Tunisian activists say they are frustrated by the slow progress on reforms to improve civil liberties six years after an uprising calling for more freedoms in the North African country.
The 2011 revolution that toppled longtime dictator Zine El-Abidine Ben Ali ushered in a new era of freedom of expression and the creation of dozens of civil society groups and political parties.
But activists say the law still contains “oppressive” and “backward” provisions inconsistent with a 2014 constitution guaranteeing freedom of conscience, protection of privacy, and equality between men and women.
Since the uprising, Amna Guellali of Human Rights Watch says, Tunisian civil society has more openly been tackling issues that were previously taboo such as drugs.
But they have made limited headway in terms of legal reform, as they face “a huge amount of resistance” from politicians and parts of the population, she says.
“We feel like we’re going round in circles… It’s frustrating,” Guellali says. Discrimination against women remains rife, particularly in matters of inheritance, despite Tunisia being viewed as a regional pioneer in women’s rights.
In December, the government said it wanted to amend a law that allows men who carry out sexual acts with girls under the age of 15 to avoid prosecution if they marry their victims. But Parliament has yet to do so, or to approve a wider law to curb violence against women.
And in recent years hundreds of young Tunisians have been jailed for smoking cannabis under a law from Ben Ali’s era imposing a mandatory one-year prison sentence for narcotics use.
Rights lawyer Ghazi Mrabet, who has campaigned against the anti-narcotics law, says political horse-trading causes these laws to stall in Parliament.
The reforms face opposition from conservatives “in all parties, not just among the radicals,” he says.
Wahid Ferchichi, of the Adli association for the defense of individual liberties, says that a complete overhaul of Tunisia’s legal system is needed.
As laws like the one to stop violence against women address fundamental rights issues, they should “lead to the reform of the penal law, personal status law and labor law,” he says.
Ferchichi believes lawmakers are wary of backing new legislation on controversial issues out of “fear of not winning the next elections.”
Walid Larbi, from the Beity association, says the proposed reforms threaten the “all-Tunisian, all-Muslim” image that the country’s society has of itself.
But there is some progress.
Tunisia has amended a law so that women no longer need permission from their husbands to travel abroad with their children.
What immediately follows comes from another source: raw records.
Lemma agree_text t : (∀ b, b ∈ text_blocks t → b ∈ blocks ob) → text_value m' t = text_value m t.
Proof. intros Ht. destruct t as [s|b]; cbn; [done|]. rewrite Hagree; [done|]. apply Ht. set_solver. Qed.
Lemma agree_words : words_value m' (o_dims ob) = words_value m (o_dims ob).
Proof. destruct (o_dims ob) as [b|] eqn:E; cbn; [|done]. rewrite Hagree; [done|by apply in_dims]. Qed.
Lemma agree_bytes : bytes_value m' (o_buf ob) = bytes_value m (o_buf ob).
Proof. destruct (o_buf ob) as [b|] eqn:E; cbn; [|done]. rewrite Hagree; [done|by apply in_buf]. Qed.
Lemma agree_quant : quant_value m' (o_quant ob) = quant_value m (o_quant ob).
Proof. unfold quant_value. rewrite Hagree; [done|apply in_quant]. Qed.
End Agree.

(** What a wrapper in its own place reads as, from its members. *)
Definition shown_data (ob : object) (l : list Z) : ptr := match r_data (o_tensor ob) with ANull => PNull | _ => buf_ptr l end.
Definition resolved (n v : string) : string := if bool_decide (v = "") then n else v.

Record members (m : memory) (ob : object) (n v : string) (d l : list Z) (q : QnnQuantParamsWrapper) : Prop := Members {
  mem_name : text_value m (o_name ob) = Some n;
  mem_override : text_value m (o_override ob) = Some v;
  mem_dims : words_value m (o_dims ob) = Some d;
  mem_buf : bytes_value m (o_buf ob) = Some l;
  mem_quant : quant_value m (o_quant ob) = Some q
}.

Lemma resolved_name n v d l t q : GetResolvedTensorName (TensorWrapper n v d l t q) = resolved n v.
Proof. unfold GetResolvedTensorName, resolved. cbn. destruct v; [by rewrite bool_decide_true|by rewrite bool_decide_false]. Qed.

Lemma agree_members m m' ob n v d l q : agree m m' ob → members m ob n v d l q → members m' ob n v d l q.
Proof.
  intros Ha [Hn Hv Hd Hl Hq]. split.
  - rewrite (agree_text m m' ob Ha); [done|apply in_name].
  - rewrite (agree_text m m' ob Ha); [done|apply in_override].
  - by rewrite (agree_words m m' ob Ha).
  - by rewrite (agree_bytes m m' ob Ha).
  - by rewrite (agree_quant m m' ob Ha).
Qed.

Lemma agree_owned m m' o ob : agree m m' ob → owned m o ob → owned m' o ob.
Proof.
  intros Ha [Hn Hd Hq Hl]. split; [|done..]. unfold resolved_addr in *.
  rewrite (agree_text m m' ob Ha); [done|apply in_override].
Qed.

Lemma read_member m o ob f t s : objects m !! o = Some ob → member_of ob f = t → text_value m t = Some s →
  read_text m (c_str o f t) = Some (Some s).
Proof.
  intros Ho Hm Ht. destruct t as [x|b]; cbn in *.
  - rewrite Ho, Hm. congruence.
  - destruct (heap m !! b) as [[]|]; congruence.
Qed.
Lemma read_dims_at m v l : words_value m v = Some l → read_words m (data_addr v) = Some (vec_ptr l).
Proof. destruct v as [b|]; cbn; [|by intros [= <-]]. destruct (heap m !! b) as [[]|]; intros [= <-]; done. Qed.
Lemma read_buf_at m v l : bytes_value m v = Some l → read_bytes m (data_addr v) = Some (buf_ptr l).
Proof. destruct v as [b|]; cbn; [|by intros [= <-]]. destruct (heap m !! b) as [[]|]; intros [= <-]; done. Qed.

Section Reading.
Context (m : memory) (o : nat) (ob : object) (n v : string) (d l : list Z) (q : QnnQuantParamsWrapper).
Context (Hobject : objects m !! o = Some ob) (Hmembers : members m ob n v d l q).

Lemma resolved_at : resolved_addr m o ob = Ok (if bool_decide (v = "") then c_str o NAME (o_name ob) else c_str o OVERRIDE (o_override ob)).
Proof. unfold resolved_addr. by rewrite (mem_override _ _ _ _ _ _ _ Hmembers). Qed.

Lemma read_resolved a : resolved_addr m o ob = Ok a → read_text m a = Some (Some (resolved n v)).
Proof.
  rewrite resolved_at. intros [= <-]. unfold resolved. destruct Hmembers.
  case_bool_decide; by apply (read_member m o ob).
Qed.

Lemma read_own_data : owned m o ob → read_bytes m (r_data (o_tensor ob)) = Some (shown_data ob l).
Proof.
  intros [_ _ _ Hdata]. unfold shown_data. destruct Hdata as [->| ->]; [done|]. destruct Hmembers.
  rewrite (read_buf_at m _ l) by done. destruct (o_buf ob) as [b|]; cbn in *; [done|]. by simplify_eq.
Qed.

Lemma view_owned t : owned m o ob →
  update (point (Some (resolved n v)) (vec_ptr d) (shown_data ob l) (params_ q)) (r_fields (o_tensor ob)) = Ok t →
  view m o = Some (TensorWrapper n v d l t q).
Proof.
  intros Hown Ht. pose proof Hown as [Hname Hdims Hquant Hdata]. pose proof Hmembers as [Hn Hv Hd Hl Hq].
  unfold view, view_object, read_tensor. rewrite Hobject, Hn, Hv, Hd, Hl, Hq, (read_resolved _ Hname).
  rewrite Hdims, (read_dims_at m _ d), read_own_data, Hquant by done. cbn. rewrite Hq. cbn. by rewrite Ht.
Qed.
End Reading.

Lemma owned_view m o ob w : objects m !! o = Some ob → owned m o ob → view m o = Some w →
  ∃ n v d l t q, w = TensorWrapper n v d l t q ∧ members m ob n v d l q ∧
    update (point (Some (resolved n v)) (vec_ptr d) (shown_data ob l) (params_ q)) (r_fields (o_tensor ob)) = Ok t.
Proof.
  intros Ho Hown. unfold view, view_object. rewrite Ho.
  destruct (text_value m (o_name ob)) as [n|] eqn:Hn; [|done]. destruct (text_value m (o_override ob)) as [v|] eqn:Hv; [|done].
  destruct (words_value m (o_dims ob)) as [d|] eqn:Hd; [|done]. destruct (bytes_value m (o_buf ob)) as [l|] eqn:Hl; [|done].
  destruct (quant_value m (o_quant ob)) as [q|] eqn:Hq; [|done].
  assert (members m ob n v d l q) as Hm by by split.
  pose proof Hown as [Hname Hdims Hquant Hdata]. unfold read_tensor.
  rewrite (read_resolved m o ob n v d l q Ho Hm _ Hname), Hdims, (read_dims_at m _ d) by done.
  rewrite (read_own_data m o ob n v d l q) by done. rewrite Hquant. cbn. rewrite Hq. cbn.
  destruct (update _ _) as [t|] eqn:Ht; [|done]. intros [= <-]. naive_solver.
Qed.

(** A wrapper stays where it is as long as nothing touches its object and its blocks. *)
Lemma placed_frame m m' o w : placed m o w → objects m' !! o = objects m !! o →
  (∀ ob, objects m !! o = Some ob → agree m m' ob) → placed m' o w.
Proof.
  intros (ob & Ho & Hown & Hview & Hdesc & Hlen) Hsame Ha. specialize (Ha ob Ho).
  destruct (owned_view m o ob w Ho Hown Hview) as (n & v & d & l & t & q & -> & Hm & Ht).
  exists ob. rewrite Hsame. split_and!; [done|by eapply agree_owned| |done..].
  apply (view_owned m' o ob); [congruence|by eapply agree_members|by eapply agree_owned|done].
Qed.

(** ** Blocks that come and go *)

Lemma freed_lookup (l : list nat) (h : gmap nat block) b : b ∉ l → foldr delete h l !! b = h !! b.
Proof. induction l as [|x l IH]; cbn; [done|]. intros [Hb Hl]%not_elem_of_cons. rewrite lookup_delete_ne by done. by apply IH. Qed.

(** [m'] is [m] with the new blocks [bs]. *)
Record grown (m m' : memory) (bs : list nat) : Prop := Grown {
  grow_objects : objects m' = objects m;
  grow_once : NoDup bs;
  grow_new : ∀ b, b ∈ bs → heap m !! b = None ∧ is_Some (heap m' !! b);
  grow_old : ∀ b, b ∉ bs → heap m' !! b = heap m !! b
}.

Lemma grown_live m m' bs b c : grown m m' bs → heap m !! b = Some c → heap m' !! b = Some c.
Proof. intros G Hb. rewrite (grow_old _ _ _ G); [done|]. intros [? _]%(grow_new _ _ _ G). congruence. Qed.
Lemma grown_nil m : grown m m [].
Proof. split; [done|constructor|set_solver|done]. Qed.
Lemma grown_app m1 m2 m3 l1 l2 : grown m1 m2 l1 → grown m2 m3 l2 → grown m1 m3 (l1 ++ l2).
Proof.
  intros G1 G2. split.
  - rewrite (grow_objects _ _ _ G2). apply G1.
  - apply NoDup_app. split_and!; [apply G1| |apply G2]. intros b [_ [c Hc]]%(grow_new _ _ _ G1) [? _]%(grow_new _ _ _ G2). congruence.
  - intros b [Hb|Hb]%elem_of_app.
    + destruct (grow_new _ _ _ G1 _ Hb) as [? [c Hc]]. split; [done|]. exists c. by apply (grown_live m2 m3 l2).
    + destruct (grow_new _ _ _ G2 _ Hb) as [Hn ?]. split; [|done]. destruct (heap m1 !! b) as [c|] eqn:E; [|done].
      rewrite (grown_live m1 m2 l1 b c) in Hn by done. done.
  - intros b [H1 H2]%not_elem_of_app. rewrite (grow_old _ _ _ G2), (grow_old _ _ _ G1) by done. done.
Qed.

Lemma grown_text m m' bs t s : grown m m' bs → text_value m t = Some s → text_value m' t = Some s.
Proof. intros G. destruct t as [x|b]; cbn; [done|]. destruct (heap m !! b) as [c|] eqn:E; [|done]. by rewrite (grown_live _ _ _ _ _ G E). Qed.
Lemma grown_words m m' bs v l : grown m m' bs → words_value m v = Some l → words_value m' v = Some l.
Proof. intros G. destruct v as [b|]; cbn; [|done]. destruct (heap m !! b) as [c|] eqn:E; [|done]. by rewrite (grown_live _ _ _ _ _ G E). Qed.
Lemma grown_bytes m m' bs v l : grown m m' bs → bytes_value m v = Some l → bytes_value m' v = Some l.
Proof. intros G. destruct v as [b|]; cbn; [|done]. destruct (heap m !! b) as [c|] eqn:E; [|done]. by rewrite (grown_live _ _ _ _ _ G E). Qed.
#[export] Hint Resolve grown_nil grown_app grown_text grown_words grown_bytes : core.

Lemma new_block_spec m c m' b : new_block m c = (m', b) → grown m m' [b] ∧ heap m' !! b = Some c.
Proof.
  unfold new_block. intros [= <- <-]. split; [|apply lookup_insert_eq]. split; cbn.
  - done.
  - apply NoDup_singleton.
  - intros b ->%list_elem_of_singleton. rewrite lookup_insert_eq. split; [|by eexists]. apply not_elem_of_dom, is_fresh.
  - intros b Hb%not_elem_of_cons. apply lookup_insert_ne. destruct Hb as [? _]. congruence.
Qed.

Section NewMembers.
Context (long : string → bool).
Definition GetDataQuantParams (data : list float) (shape : list Z) (scales : list float) (offsets : list Z)
  (data_type : Qnn_DataType_t) (symmetric : bool) (axis : option Z) : result (list float * list Z) :=
  let* num_elems := ShapeSizeCalc shape 0 (length shape) in
  let* _ := return_if_not (num_elems =? Z.of_nat (length data)) "Shape mismatch with data to quantize" in
  let* (block_count, broadcast_dim, block_size) := axis_blocks shape num_elems axis in
  let* _ := return_if_not (length scales =? broadcast_dim)%nat "Unexpected size of scales output buffer" in
  let* _ := return_if_not (length offsets =? broadcast_dim)%nat "Unexpected size of offsets output buffer" in
  rmap snd (for_blocks block_count broadcast_dim block_size
    (fun _ bd i '(scales, offsets) =>
       if (i + block_size <=? length data)%nat then
         let '(rmin, rmax) := block_range (take block_size (drop i data)) in
         let* (scale, offset) := GetQuantParams rmin rmax data_type symmetric in
         let* scales := aset scales bd scale in
         let* offsets := aset offsets bd offset in
         Ok (scales, offsets)
       else Err Trap)
    (scales, offsets)).

(** ** [QuantizeData] *)

(** The element types of the template: size in bytes and range. *)
Record QuantType := Quant { q_size : nat; q_lowest : Z; q_max : Z }.

Definition int8_t := Quant 1 (- 128) 127.
Definition uint8_t := Quant 1 0 255.
Definition int16_t := Quant 2 (- 32768) 32767.
Definition uint16_t := Quant 2 0 65535.
Definition int32_t := Quant 4 (- 2147483648) 2147483647.
Definition Int4QuantTraits := Quant 1 (- 8) 7.

Definition quantize_elem (T : QuantType) (scale : float) (offset : Z) (x : float) : result Z :=
  let float_val := f64_sub (f64_nearbyint (f64_div (f64_of_f32 x) (f64_of_f32 scale))) (f64_of_Z offset) in
  let float_val := f_max float_val (f64_of_Z (q_lowest T)) in
  let float_val := f_min float_val (f64_of_Z (q_max T)) in
  to_int (q_lowest T) (q_max T) float_val.

(** The template: the bytes of the elements of one span. *)
Definition QuantizeData_span (T : QuantType) (data : list float) (scale : float) (offset : Z)
  (quant_bytes_size : nat) : result (list Z) :=
  let* _ := return_if_not (q_size T * length data =? quant_bytes_size)%nat
    "Output buffer is not large enough to hold quantized bytes." in
  let* qs := mapM_res (quantize_elem T scale offset) data in
  Ok (mjoin (le_encode (q_size T) <$> qs)).

Definition quant_type (data_type : Qnn_DataType_t) : option QuantType :=
  match data_type with
  | QNN_SFIXED_POINT_8 => Some int8_t
  | QNN_UFIXED_POINT_8 => Some uint8_t
  | QNN_SFIXED_POINT_16 => Some int16_t
  | QNN_UFIXED_POINT_16 => Some uint16_t
  | QNN_SFIXED_POINT_32 => Some int32_t
  | _ => None
  end.

Section Data.
Context `{SafeInt}.

Definition QuantizeData (data : list float) (shape : list Z) (scales : list float) (offsets : list Z)
  (quant_bytes : list Z) (data_type : Qnn_DataType_t) (axis : option Z) : result (list Z) :=
  let* num_elems := ShapeSizeCalc shape 0 (length shape) in
  let* _ := return_if_not (num_elems =? Z.of_nat (length data)) "Shape mismatch with data to quantize" in
  let* expected_num_quant_bytes := GetQnnTensorDataSizeInBytes_count (Z.of_nat (length data)) data_type in
  let* _ := return_if_not (Z.of_nat (length quant_bytes) =? expected_num_quant_bytes)
    "Cannot quantize data because output buffer is not the correct size" in
  let* (block_count, broadcast_dim, block_size) := axis_blocks shape num_elems axis in
  let* _ := return_if_not (length scales =? broadcast_dim)%nat "Unexpected size of scales output buffer" in
  let* _ := return_if_not (length offsets =? broadcast_dim)%nat "Unexpected size of offsets output buffer" in
  rmap snd (for_blocks block_count broadcast_dim block_size
    (fun _ bd i quant_bytes =>
       match quant_type data_type with
       | None => Err (EpFail "Unsupported quantization data type for QuantizeData")
       | Some T =>
           let* input_span := span_at data i block_size in
           let* output_span := span_at quant_bytes (i * q_size T) (q_size T * block_size) in
           let* scale := aget scales bd in
           let* offset := aget offsets bd in
           let* bytes := QuantizeData_span T input_span scale offset (length output_span) in
           Ok (splice quant_bytes (i * q_size T) bytes)
       end)
    quant_bytes).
President Beji Caid Essebsi has also announced measures to limit the number of prison terms for cannabis use. Even publicly discussing civil rights is a huge achievement, campaigners say.
“We’re starting public debates, and that’s extraordinary,” says Hajer El-Kefi from Euromed Rights.
In their latest campaign, rights groups have called on authorities to scrap a ban on Tunisian Muslim women marrying non-Muslims.
El-Kefi says she expects criticism. “But we’ll keep up the fight,” she says.